Roughly half of all firearms in California are owned by 10 percent of gun owners who each own 10 or more firearms.
Analyzing data from the California Safety and Wellbeing Survey, a statewide survey that covers a wide range of topics related to gun ownership, Dr. Kravitz-Wirtz and her colleagues found that 17 percent of those who purchased firearms did so without a background check, which is quite concerning given the state’s universal background check legislation. Another notable finding was the concentrated nature of gun ownership in the state: Roughly half of all firearms in California are owned by 10 percent of gun owners who each own 10 or more firearms. In closing, Dr. Kravitz-Wirtz reminded the audience that universal background check policies have near universal public support, even among gun owners. However, despite California’s strong gun safety laws, lapses in implementation and enforcement remain.
The Influence of Pedestrian-Friendly Zoning on Weight
Shannon Zenk is a co-principal investigator on a grant from the Robert Wood Johnson Foundation’s Health Data for Action program to examine how community zoning policies and environments—such as walkability and access to parks—affect the health of residents. She presented preliminary findings on whether active-living zoning in neighborhoods could help offset the effects on body mass index of living in a neighborhood with a high volume of fast food restaurants.

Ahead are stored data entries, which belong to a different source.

(** The [for] loop from [attempt] on, with [n] iterations left. *)
Fixpoint retry_loop (n attempt : nat) (lastError : exn) : list ev * outcome :=
  match n with
  | O => ([], Throw lastError)
  | S n' =>
      match run attempt with
      | Ret v => ([Attempt attempt], Ret v)
      | Hang => ([Attempt attempt], Hang)
      | Throw e =>
          if no_retry e then ([Attempt attempt], Throw e)
          else
            let sl := if (attempt <? cfg.(retries))%nat
                      then [Sleep (retry_delay cfg e attempt)] else [] in
            let '(tr, o) := retry_loop n' (S attempt) e in
            (Attempt attempt :: sl ++ tr, o)
      end
  end.

Definition requestWithRetry : list ev * outcome :=
  retry_loop (S cfg.(retries)) 0 (EJs JSError "Error" "No attempts made").
End Retry.

Definition is_attempt (x : ev) : bool := match x with Attempt _ => true | _ => false end.
Definition attempts (tr : list ev) : nat := length (filter is_attempt tr).
Fixpoint sleeps (tr : list ev) : list Z :=
  match tr with
  | [] => []
  | Sleep d :: tr' => d :: sleeps tr'
  | _ :: tr' => sleeps tr'
  end.

(** ** Response normalizer *)

Definition has_key (k : string) (fs : list (string * json)) : bool :=
  match assoc k fs with Some _ => true | None => false end.

(** [isApiArrayResponse]: a non-null object with a [results] or [result] key. *)
Definition isApiArrayResponse (v : json) : bool :=
  match v with
  | JObj fs => has_key "results" fs || has_key "result" fs
  | _ => false
  end.

Definition normalizeArrayResponse (response : json) : json :=
  match response with
  | JArr _ => response
  | _ =>
      let fallback := JArr [response] in
      if isApiArrayResponse response then
        match response with
        | JObj fs =>
            match assoc "results" fs with
            | Some (JArr xs) => JArr xs
            | _ =>
                match assoc "result" fs with
                | Some (JArr xs) => JArr xs
                | _ => fallback
                end
            end
        | _ => fallback
        end
      else fallback
  end.

(** ** Concrete configurations and responses *)

Definition default_validateStatus (status : Z) : bool := status <? CLIENT_ERROR_MIN.

Definition mk_config (retries_ : nat) (retryDelay_ : Z) (throw_ : bool) : config :=
  {| baseUrl := "http://localhost:11235"; timeout := 300000; retries := retries_;
     retryDelay := retryDelay_;
     defaultHeaders := [("Content-Type", "application/json")];
     throwOnError := throw_; validateStatus := default_validateStatus;
     debug := false |}.

Definition no_options : req_options :=
  {| o_method := None; o_body := None; o_headers := []; o_timeout := None;
     o_signal := None |}.

Definition json_response (status : Z) (statusText : string) (body : json)
    (extra : list (string * string)) : response :=
  {| r_status := status; r_statusText := statusText;
     r_headers := ("content-type", "application/json") :: extra;
     r_text := ""; r_json := Some body |}.

(** [instanceof Crawl4AIError] *)
Definition classified (e : exn) : bool :=
  match e with EC4 _ => true | _ => false end.

(** ** Retry coordinator: all attempts failing *)

Section RetryLemmas.
Variable cfg : config.

(** The trace of [n] consecutive failing attempts from [attempt] on. *)
Fixpoint fail_trace (f : nat -> exn) (n attempt : nat) : list ev :=
  match n with
  | O => []
  | S n' =>
      Attempt attempt
        :: (if (attempt <? cfg.(retries))%nat
            then [Sleep (retry_delay cfg (f attempt) attempt)] else [])
        ++ fail_trace f n' (S attempt)
  end.

Definition last_error (f : nat -> exn) (n attempt : nat) (le : exn) : exn :=
  match n with O => le | S n' => f (attempt + n')%nat end.

Lemma retry_loop_all_fail (run : nat -> outcome) (f : nat -> exn) :
  forall n attempt le,
    (forall a, (attempt <= a < attempt + n)%nat ->
               run a = Throw (f a) /\ no_retry (f a) = false) ->
    retry_loop cfg run n attempt le
    = (fail_trace f n attempt, Throw (last_error f n attempt le)).
Proof.
  induction n as [|n IH]; intros attempt le Hrun; [reflexivity|].
  simpl. destruct (Hrun attempt) as [Ha Hnr]; [lia|].
  rewrite Ha, Hnr.
  rewrite (IH (S attempt) (f attempt)).
  - f_equal. f_equal. destruct n as [|n]; simpl.
    + rewrite Nat.add_0_r. reflexivity.
    + f_equal. lia.
  - intros a Ha'. apply Hrun. lia.
Qed.

Lemma attempts_app (l1 l2 : list ev) :
  attempts (l1 ++ l2)%list = (attempts l1 + attempts l2)%nat.
Proof. unfold attempts. rewrite filter_app, length_app. reflexivity. Qed.

Lemma sleeps_app (l1 l2 : list ev) : sleeps (l1 ++ l2)%list = (sleeps l1 ++ sleeps l2)%list.
Proof.
  induction l1 as [|x l1 IH]; [reflexivity|]. destruct x; simpl; rewrite IH; reflexivity.
Qed.

Lemma fail_trace_attempts (f : nat -> exn) :
  forall n attempt, attempts (fail_trace f n attempt) = n.
Proof.
  induction n as [|n IH]; intros attempt; [reflexivity|].
  simpl fail_trace. change (Attempt attempt :: ?l) with ([Attempt attempt] ++ l)%list.
  rewrite !attempts_app, IH.
  destruct (attempt <? retries cfg)%nat; reflexivity.
Qed.

Lemma fail_trace_sleeps (f : nat -> exn) :
  forall n attempt,
    sleeps (fail_trace f n attempt)
    = map (fun a => retry_delay cfg (f a) a)
          (filter (fun a => (a <? cfg.(retries))%nat) (seq attempt n)).
Proof.
  induction n as [|n IH]; intros attempt; [reflexivity|].
  simpl. rewrite sleeps_app, IH.
  destruct (attempt <? retries cfg)%nat; reflexivity.
Qed.

Lemma filter_lt_seq (r : nat) :
  forall n st, (st + n <= r)%nat ->
    filter (fun a => (a <? r)%nat) (seq st n) = seq st n.
Proof.
  induction n as [|n IH]; intros st Hle; [reflexivity|].
  simpl. replace (st <? r)%nat with true by (symmetry; apply Nat.ltb_lt; lia).
  rewrite IH by lia. reflexivity.
Qed.

Lemma filter_lt_seq_S (r : nat) :
  filter (fun a => (a <? r)%nat) (seq 0 (S r)) = seq 0 r.
Proof.
  rewrite seq_S, filter_app, filter_lt_seq by lia. simpl.
  rewrite Nat.ltb_irrefl, app_nil_r. reflexivity.
Qed.
End RetryLemmas.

Shannon and her co-investigators used longitudinal data on patient body weight, demographics, and health status from Athenahealth for approximately 11 million people across the country and linked it to existing public policy and commercial environmental datasets. Surprisingly, the research team did not find any evidence in adults or older adults that supported their hypothesis. For example, in the case of fitness facilities, they found that more fitness facilities were related to a lower body mass index regardless of the zoning of neighborhoods.
Looking to Mexico for Best Practices on Taxing Sugary Drinks
In 2014, Mexico became the first country in the Americas to tax sugar-sweetened beverages—adding one peso per liter (approximately 10 percent) to the price of all beverages with added sugar. A study published in Health Affairs reported that the tax led to a 5.5 percent drop in purchases the first year and nearly 10 percent in the second year.
In order to glean more insight into the success of Mexico’s sugary drink tax, David Washburn, an assistant professor at Texas A&M University School of Public Health, presented findings from a qualitative research project that included 31 interviews with stakeholders in passing Mexico’s sugar tax. He found that the role of civic society was incredibly important in passing the tax and noted that academics do not tend to be the most successful lobbyists. A key political ally in passing the tax was Mexico’s Ministry of Finance. Selling the tax as a revenue generator was crucial because Mexico was going through a financial crisis at the time due to falling currency and oil prices. Interestingly enough, Dr. Washburn’s interview subjects also reported that the public cares little about the tax and barely seemed to notice its passage.